» **INSTRUCTIONS TO FOLLOW**:
In this exercise, set down every entry that follows exactly as it appears.

» **DATA FOR THE TASK**:

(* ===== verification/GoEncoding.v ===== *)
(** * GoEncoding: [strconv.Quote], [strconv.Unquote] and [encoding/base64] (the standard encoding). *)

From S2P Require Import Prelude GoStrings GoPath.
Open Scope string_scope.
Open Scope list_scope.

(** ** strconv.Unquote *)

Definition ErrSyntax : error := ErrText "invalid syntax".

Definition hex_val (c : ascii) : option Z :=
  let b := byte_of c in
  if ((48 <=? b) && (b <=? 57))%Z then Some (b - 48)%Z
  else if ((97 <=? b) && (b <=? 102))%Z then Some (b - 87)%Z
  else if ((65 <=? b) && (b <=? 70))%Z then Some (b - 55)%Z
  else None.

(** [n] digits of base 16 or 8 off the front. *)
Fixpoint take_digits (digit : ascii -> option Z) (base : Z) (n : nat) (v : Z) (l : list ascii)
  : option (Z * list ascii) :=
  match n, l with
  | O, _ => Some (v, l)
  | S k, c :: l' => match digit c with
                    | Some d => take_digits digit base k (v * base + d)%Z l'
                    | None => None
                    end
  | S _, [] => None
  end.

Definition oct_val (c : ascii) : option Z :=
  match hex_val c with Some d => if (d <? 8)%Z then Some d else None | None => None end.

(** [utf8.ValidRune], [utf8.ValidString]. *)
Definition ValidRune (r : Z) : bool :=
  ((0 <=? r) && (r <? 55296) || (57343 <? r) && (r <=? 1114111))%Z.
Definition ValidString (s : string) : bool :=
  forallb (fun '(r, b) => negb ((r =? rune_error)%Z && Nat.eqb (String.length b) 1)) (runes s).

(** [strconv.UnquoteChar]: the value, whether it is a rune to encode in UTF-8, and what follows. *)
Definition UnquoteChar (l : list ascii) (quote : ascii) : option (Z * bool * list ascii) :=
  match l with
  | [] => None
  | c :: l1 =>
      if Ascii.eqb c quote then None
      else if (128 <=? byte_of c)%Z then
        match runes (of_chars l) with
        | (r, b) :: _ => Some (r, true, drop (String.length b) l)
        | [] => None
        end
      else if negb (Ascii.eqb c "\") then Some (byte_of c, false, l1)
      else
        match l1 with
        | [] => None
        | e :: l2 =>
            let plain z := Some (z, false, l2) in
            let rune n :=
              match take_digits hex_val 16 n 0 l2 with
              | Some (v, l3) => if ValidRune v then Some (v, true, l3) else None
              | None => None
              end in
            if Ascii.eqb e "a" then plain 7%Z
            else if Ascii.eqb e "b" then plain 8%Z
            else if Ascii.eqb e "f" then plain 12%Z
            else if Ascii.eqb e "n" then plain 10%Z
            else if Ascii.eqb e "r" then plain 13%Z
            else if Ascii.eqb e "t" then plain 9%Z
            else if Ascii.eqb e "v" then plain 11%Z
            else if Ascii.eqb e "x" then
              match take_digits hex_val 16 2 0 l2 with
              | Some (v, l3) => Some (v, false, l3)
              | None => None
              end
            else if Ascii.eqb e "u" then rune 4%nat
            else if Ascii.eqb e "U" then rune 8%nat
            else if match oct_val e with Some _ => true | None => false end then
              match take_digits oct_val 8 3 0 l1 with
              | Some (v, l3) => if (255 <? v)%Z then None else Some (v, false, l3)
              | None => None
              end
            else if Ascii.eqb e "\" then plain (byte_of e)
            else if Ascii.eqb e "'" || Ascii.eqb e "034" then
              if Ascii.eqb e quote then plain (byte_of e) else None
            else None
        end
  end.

» **PROBLEM SOLUTION**:
(* ===== verification/GoEncoding.v ===== *)
(** * GoEncoding: [strconv.Quote], [strconv.Unquote] and [encoding/base64] (the standard encoding). *)

From S2P Require Import Prelude GoStrings GoPath.
Open Scope string_scope.
Open Scope list_scope.

(** ** strconv.Unquote *)

Definition ErrSyntax : error := ErrText "invalid syntax".

Definition hex_val (c : ascii) : option Z :=
  let b := byte_of c in
  if ((48 <=? b) && (b <=? 57))%Z then Some (b - 48)%Z
  else if ((97 <=? b) && (b <=? 102))%Z then Some (b - 87)%Z
  else if ((65 <=? b) && (b <=? 70))%Z then Some (b - 55)%Z
  else None.

(** [n] digits of base 16 or 8 off the front. *)
Fixpoint take_digits (digit : ascii -> option Z) (base : Z) (n : nat) (v : Z) (l : list ascii)
  : option (Z * list ascii) :=
  match n, l with
  | O, _ => Some (v, l)
  | S k, c :: l' => match digit c with
                    | Some d => take_digits digit base k (v * base + d)%Z l'
                    | None => None
                    end
  | S _, [] => None
  end.

Definition oct_val (c : ascii) : option Z :=
  match hex_val c with Some d => if (d <? 8)%Z then Some d else None | None => None end.

(** [utf8.ValidRune], [utf8.ValidString]. *)
Definition ValidRune (r : Z) : bool :=
  ((0 <=? r) && (r <? 55296) || (57343 <? r) && (r <=? 1114111))%Z.
Definition ValidString (s : string) : bool :=
  forallb (fun '(r, b) => negb ((r =? rune_error)%Z && Nat.eqb (String.length b) 1)) (runes s).

(** [strconv.UnquoteChar]: the value, whether it is a rune to encode in UTF-8, and what follows. *)
Definition UnquoteChar (l : list ascii) (quote : ascii) : option (Z * bool * list ascii) :=
  match l with
  | [] => None
  | c :: l1 =>
      if Ascii.eqb c quote then None
      else if (128 <=? byte_of c)%Z then
        match runes (of_chars l) with
        | (r, b) :: _ => Some (r, true, drop (String.length b) l)
        | [] => None
        end
      else if negb (Ascii.eqb c "\") then Some (byte_of c, false, l1)
      else
        match l1 with
        | [] => None
        | e :: l2 =>
            let plain z := Some (z, false, l2) in
            let rune n :=
              match take_digits hex_val 16 n 0 l2 with
              | Some (v, l3) => if ValidRune v then Some (v, true, l3) else None
              | None => None
              end in
            if Ascii.eqb e "a" then plain 7%Z
            else if Ascii.eqb e "b" then plain 8%Z
            else if Ascii.eqb e "f" then plain 12%Z
            else if Ascii.eqb e "n" then plain 10%Z
            else if Ascii.eqb e "r" then plain 13%Z
            else if Ascii.eqb e "t" then plain 9%Z
            else if Ascii.eqb e "v" then plain 11%Z
            else if Ascii.eqb e "x" then
              match take_digits hex_val 16 2 0 l2 with
              | Some (v, l3) => Some (v, false, l3)
              | None => None
              end
            else if Ascii.eqb e "u" then rune 4%nat
            else if Ascii.eqb e "U" then rune 8%nat
            else if match oct_val e with Some _ => true | None => false end then
              match take_digits oct_val 8 3 0 l1 with
              | Some (v, l3) => if (255 <? v)%Z then None else Some (v, false, l3)
              | None => None
              end
            else if Ascii.eqb e "\" then plain (byte_of e)
            else if Ascii.eqb e "'" || Ascii.eqb e "034" then
              if Ascii.eqb e quote then plain (byte_of e) else None
            else None
        end
  end.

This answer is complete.